### What you need to do
Repeat precisely the span of lines below that opens with the line containing "body_weight_only: with the" and closes with the line containing "equipment string is. *)", both included.

START Records for processing

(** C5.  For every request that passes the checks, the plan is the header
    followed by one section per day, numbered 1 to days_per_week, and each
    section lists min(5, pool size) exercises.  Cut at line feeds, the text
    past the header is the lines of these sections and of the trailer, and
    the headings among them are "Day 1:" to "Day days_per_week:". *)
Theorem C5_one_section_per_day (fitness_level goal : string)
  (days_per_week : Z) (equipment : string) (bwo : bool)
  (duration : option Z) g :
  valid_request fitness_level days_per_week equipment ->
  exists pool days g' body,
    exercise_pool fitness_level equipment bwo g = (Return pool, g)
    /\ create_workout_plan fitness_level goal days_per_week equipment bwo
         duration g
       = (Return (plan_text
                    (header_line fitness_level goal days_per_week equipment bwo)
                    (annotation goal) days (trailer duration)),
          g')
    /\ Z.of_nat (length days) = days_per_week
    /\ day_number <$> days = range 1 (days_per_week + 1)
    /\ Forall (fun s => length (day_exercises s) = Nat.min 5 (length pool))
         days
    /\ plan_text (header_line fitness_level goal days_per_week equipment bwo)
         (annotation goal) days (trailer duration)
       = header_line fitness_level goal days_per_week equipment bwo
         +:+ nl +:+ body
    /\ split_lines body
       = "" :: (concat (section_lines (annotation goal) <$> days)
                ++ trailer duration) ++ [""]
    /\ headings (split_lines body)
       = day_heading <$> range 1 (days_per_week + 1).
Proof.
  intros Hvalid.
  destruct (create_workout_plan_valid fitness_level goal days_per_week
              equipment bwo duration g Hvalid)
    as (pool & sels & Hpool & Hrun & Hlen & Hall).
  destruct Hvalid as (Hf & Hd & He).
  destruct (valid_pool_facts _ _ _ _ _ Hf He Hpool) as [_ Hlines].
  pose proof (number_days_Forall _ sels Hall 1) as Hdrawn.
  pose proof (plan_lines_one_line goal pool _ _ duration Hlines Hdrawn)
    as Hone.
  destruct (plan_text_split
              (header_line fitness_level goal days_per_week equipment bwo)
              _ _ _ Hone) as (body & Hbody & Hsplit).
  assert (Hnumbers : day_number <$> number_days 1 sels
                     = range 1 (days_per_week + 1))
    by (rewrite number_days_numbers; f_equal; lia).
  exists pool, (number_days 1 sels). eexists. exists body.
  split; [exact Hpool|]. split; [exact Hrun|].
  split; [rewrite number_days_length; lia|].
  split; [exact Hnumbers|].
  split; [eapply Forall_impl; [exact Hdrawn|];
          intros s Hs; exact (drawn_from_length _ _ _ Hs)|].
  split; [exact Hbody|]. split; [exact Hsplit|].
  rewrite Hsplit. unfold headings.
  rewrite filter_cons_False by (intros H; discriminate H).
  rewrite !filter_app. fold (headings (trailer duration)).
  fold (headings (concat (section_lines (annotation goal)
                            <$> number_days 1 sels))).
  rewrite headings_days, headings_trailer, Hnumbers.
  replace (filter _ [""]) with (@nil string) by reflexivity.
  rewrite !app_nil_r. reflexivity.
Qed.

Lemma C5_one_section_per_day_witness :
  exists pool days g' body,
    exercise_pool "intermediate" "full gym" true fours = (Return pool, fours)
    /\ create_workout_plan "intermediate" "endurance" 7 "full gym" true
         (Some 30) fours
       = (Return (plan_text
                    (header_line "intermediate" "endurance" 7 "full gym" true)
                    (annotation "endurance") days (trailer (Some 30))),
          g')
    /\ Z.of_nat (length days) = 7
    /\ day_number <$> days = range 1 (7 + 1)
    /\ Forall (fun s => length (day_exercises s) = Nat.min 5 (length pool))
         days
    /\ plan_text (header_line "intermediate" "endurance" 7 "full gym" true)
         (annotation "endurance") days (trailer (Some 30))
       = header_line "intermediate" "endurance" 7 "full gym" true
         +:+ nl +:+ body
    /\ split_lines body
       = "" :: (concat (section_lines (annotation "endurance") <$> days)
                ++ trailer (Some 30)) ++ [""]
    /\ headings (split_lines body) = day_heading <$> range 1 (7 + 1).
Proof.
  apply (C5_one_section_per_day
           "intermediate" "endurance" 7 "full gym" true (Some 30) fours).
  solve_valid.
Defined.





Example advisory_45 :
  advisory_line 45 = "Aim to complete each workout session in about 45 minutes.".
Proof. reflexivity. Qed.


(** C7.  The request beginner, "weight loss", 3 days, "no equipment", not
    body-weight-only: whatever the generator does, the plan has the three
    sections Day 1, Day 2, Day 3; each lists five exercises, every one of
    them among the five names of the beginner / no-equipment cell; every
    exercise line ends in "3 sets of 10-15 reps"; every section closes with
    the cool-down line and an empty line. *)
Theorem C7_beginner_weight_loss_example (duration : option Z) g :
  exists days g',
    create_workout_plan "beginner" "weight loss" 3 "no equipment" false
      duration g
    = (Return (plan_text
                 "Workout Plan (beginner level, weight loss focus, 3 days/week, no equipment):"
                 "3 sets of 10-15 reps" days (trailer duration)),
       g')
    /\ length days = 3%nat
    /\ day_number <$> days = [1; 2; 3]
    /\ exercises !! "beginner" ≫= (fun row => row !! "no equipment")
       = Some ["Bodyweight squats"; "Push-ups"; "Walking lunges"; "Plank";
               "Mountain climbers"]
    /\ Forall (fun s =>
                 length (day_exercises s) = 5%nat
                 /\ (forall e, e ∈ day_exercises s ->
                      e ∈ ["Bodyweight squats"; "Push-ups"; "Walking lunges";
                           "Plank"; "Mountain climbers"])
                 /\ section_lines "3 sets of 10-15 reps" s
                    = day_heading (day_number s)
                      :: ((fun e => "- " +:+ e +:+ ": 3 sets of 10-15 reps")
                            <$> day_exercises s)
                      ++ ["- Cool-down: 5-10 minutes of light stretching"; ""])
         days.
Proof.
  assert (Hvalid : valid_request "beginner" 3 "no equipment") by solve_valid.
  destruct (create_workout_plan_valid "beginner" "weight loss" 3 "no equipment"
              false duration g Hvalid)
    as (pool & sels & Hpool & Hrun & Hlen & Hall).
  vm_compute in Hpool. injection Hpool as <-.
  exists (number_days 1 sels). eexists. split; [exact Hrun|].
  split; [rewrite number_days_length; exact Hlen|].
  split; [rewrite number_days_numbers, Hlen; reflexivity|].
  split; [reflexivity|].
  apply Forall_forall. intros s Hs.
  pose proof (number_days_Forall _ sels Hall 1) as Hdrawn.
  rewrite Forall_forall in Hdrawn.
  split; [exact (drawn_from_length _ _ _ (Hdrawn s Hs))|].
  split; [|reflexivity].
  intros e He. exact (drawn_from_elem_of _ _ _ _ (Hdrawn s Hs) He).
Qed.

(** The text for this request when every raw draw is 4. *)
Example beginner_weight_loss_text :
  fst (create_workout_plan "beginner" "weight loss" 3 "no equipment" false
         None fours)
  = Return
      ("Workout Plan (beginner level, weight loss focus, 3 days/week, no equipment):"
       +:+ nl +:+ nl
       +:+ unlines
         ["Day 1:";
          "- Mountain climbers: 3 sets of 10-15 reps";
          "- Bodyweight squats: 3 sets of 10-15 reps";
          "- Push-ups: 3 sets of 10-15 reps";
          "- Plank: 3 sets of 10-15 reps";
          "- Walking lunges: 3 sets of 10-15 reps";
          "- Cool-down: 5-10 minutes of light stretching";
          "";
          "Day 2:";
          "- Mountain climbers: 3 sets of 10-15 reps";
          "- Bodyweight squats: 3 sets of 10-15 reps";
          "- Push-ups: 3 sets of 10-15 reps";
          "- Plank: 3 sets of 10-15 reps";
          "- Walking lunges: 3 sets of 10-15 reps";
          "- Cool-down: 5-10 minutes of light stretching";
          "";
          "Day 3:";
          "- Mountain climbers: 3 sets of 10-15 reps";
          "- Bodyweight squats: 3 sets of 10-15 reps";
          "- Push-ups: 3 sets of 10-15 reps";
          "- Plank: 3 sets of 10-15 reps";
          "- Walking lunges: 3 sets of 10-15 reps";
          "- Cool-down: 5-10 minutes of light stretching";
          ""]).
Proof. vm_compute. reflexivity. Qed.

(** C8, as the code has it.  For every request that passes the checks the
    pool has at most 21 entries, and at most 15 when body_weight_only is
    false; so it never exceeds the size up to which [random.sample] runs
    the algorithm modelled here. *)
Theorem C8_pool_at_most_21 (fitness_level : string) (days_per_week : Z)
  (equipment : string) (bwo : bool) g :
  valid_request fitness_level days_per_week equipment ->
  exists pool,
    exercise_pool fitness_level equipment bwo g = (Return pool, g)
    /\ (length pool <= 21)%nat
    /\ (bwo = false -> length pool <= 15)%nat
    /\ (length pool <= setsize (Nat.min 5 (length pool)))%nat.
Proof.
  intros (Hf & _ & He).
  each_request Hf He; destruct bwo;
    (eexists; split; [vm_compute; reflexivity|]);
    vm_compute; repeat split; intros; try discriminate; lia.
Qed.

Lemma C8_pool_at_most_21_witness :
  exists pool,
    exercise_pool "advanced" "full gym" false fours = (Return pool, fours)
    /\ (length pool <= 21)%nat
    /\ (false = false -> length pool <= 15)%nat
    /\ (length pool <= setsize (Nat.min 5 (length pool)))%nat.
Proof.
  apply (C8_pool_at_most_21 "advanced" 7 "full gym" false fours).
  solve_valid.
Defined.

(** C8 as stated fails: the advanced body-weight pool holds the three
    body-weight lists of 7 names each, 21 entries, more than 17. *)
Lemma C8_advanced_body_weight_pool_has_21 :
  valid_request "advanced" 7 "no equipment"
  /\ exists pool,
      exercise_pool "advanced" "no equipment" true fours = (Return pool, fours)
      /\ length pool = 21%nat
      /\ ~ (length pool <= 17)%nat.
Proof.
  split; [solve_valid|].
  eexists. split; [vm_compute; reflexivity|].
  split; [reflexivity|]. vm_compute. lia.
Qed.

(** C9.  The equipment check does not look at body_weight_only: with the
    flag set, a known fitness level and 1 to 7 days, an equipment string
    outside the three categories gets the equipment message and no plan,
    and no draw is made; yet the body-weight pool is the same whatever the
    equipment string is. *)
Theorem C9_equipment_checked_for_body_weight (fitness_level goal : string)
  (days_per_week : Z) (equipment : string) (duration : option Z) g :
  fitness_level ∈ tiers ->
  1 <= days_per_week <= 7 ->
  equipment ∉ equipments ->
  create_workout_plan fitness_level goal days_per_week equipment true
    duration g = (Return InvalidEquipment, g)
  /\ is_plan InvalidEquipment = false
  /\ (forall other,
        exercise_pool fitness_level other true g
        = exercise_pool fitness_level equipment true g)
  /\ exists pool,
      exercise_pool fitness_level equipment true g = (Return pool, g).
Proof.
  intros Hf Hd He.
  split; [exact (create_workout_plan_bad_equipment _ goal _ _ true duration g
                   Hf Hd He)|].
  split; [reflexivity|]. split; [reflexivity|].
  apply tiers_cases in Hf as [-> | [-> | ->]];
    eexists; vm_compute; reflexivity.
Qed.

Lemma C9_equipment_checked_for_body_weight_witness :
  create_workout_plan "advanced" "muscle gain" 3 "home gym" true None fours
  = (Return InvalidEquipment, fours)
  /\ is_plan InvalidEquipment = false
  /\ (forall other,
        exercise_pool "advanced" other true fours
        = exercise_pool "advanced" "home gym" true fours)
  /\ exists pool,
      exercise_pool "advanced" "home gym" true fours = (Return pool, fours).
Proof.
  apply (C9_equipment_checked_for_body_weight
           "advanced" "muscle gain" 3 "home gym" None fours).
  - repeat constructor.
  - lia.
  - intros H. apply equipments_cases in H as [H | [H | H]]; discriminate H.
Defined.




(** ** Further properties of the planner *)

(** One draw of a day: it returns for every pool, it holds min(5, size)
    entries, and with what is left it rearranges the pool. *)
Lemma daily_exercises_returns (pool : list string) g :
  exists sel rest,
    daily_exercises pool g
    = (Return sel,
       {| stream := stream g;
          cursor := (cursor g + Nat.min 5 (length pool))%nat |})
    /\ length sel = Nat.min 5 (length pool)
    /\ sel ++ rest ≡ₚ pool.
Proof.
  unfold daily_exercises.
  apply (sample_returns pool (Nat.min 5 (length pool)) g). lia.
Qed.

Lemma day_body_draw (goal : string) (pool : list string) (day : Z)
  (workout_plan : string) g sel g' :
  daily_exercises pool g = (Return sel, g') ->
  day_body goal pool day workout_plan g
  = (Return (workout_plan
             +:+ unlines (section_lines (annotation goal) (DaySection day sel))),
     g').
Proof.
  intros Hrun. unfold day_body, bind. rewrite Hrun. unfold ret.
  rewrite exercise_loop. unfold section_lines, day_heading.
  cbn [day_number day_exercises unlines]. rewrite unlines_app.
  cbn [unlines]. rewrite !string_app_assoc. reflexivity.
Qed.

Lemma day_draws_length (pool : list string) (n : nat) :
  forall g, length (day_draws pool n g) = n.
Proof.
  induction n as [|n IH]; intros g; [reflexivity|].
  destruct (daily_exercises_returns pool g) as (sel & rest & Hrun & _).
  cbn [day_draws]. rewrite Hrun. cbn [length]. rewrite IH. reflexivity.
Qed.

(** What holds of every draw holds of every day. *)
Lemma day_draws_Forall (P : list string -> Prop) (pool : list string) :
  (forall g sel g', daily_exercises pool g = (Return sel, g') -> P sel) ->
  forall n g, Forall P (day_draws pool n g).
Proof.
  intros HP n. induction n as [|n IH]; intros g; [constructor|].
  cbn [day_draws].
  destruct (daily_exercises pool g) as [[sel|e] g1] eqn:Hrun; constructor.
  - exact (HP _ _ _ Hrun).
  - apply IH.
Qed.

END Records for processing

### Task solution
(** C9.  The equipment check does not look at body_weight_only: with the
    flag set, a known fitness level and 1 to 7 days, an equipment string
    outside the three categories gets the equipment message and no plan,
    and no draw is made; yet the body-weight pool is the same whatever the
    equipment string is. *)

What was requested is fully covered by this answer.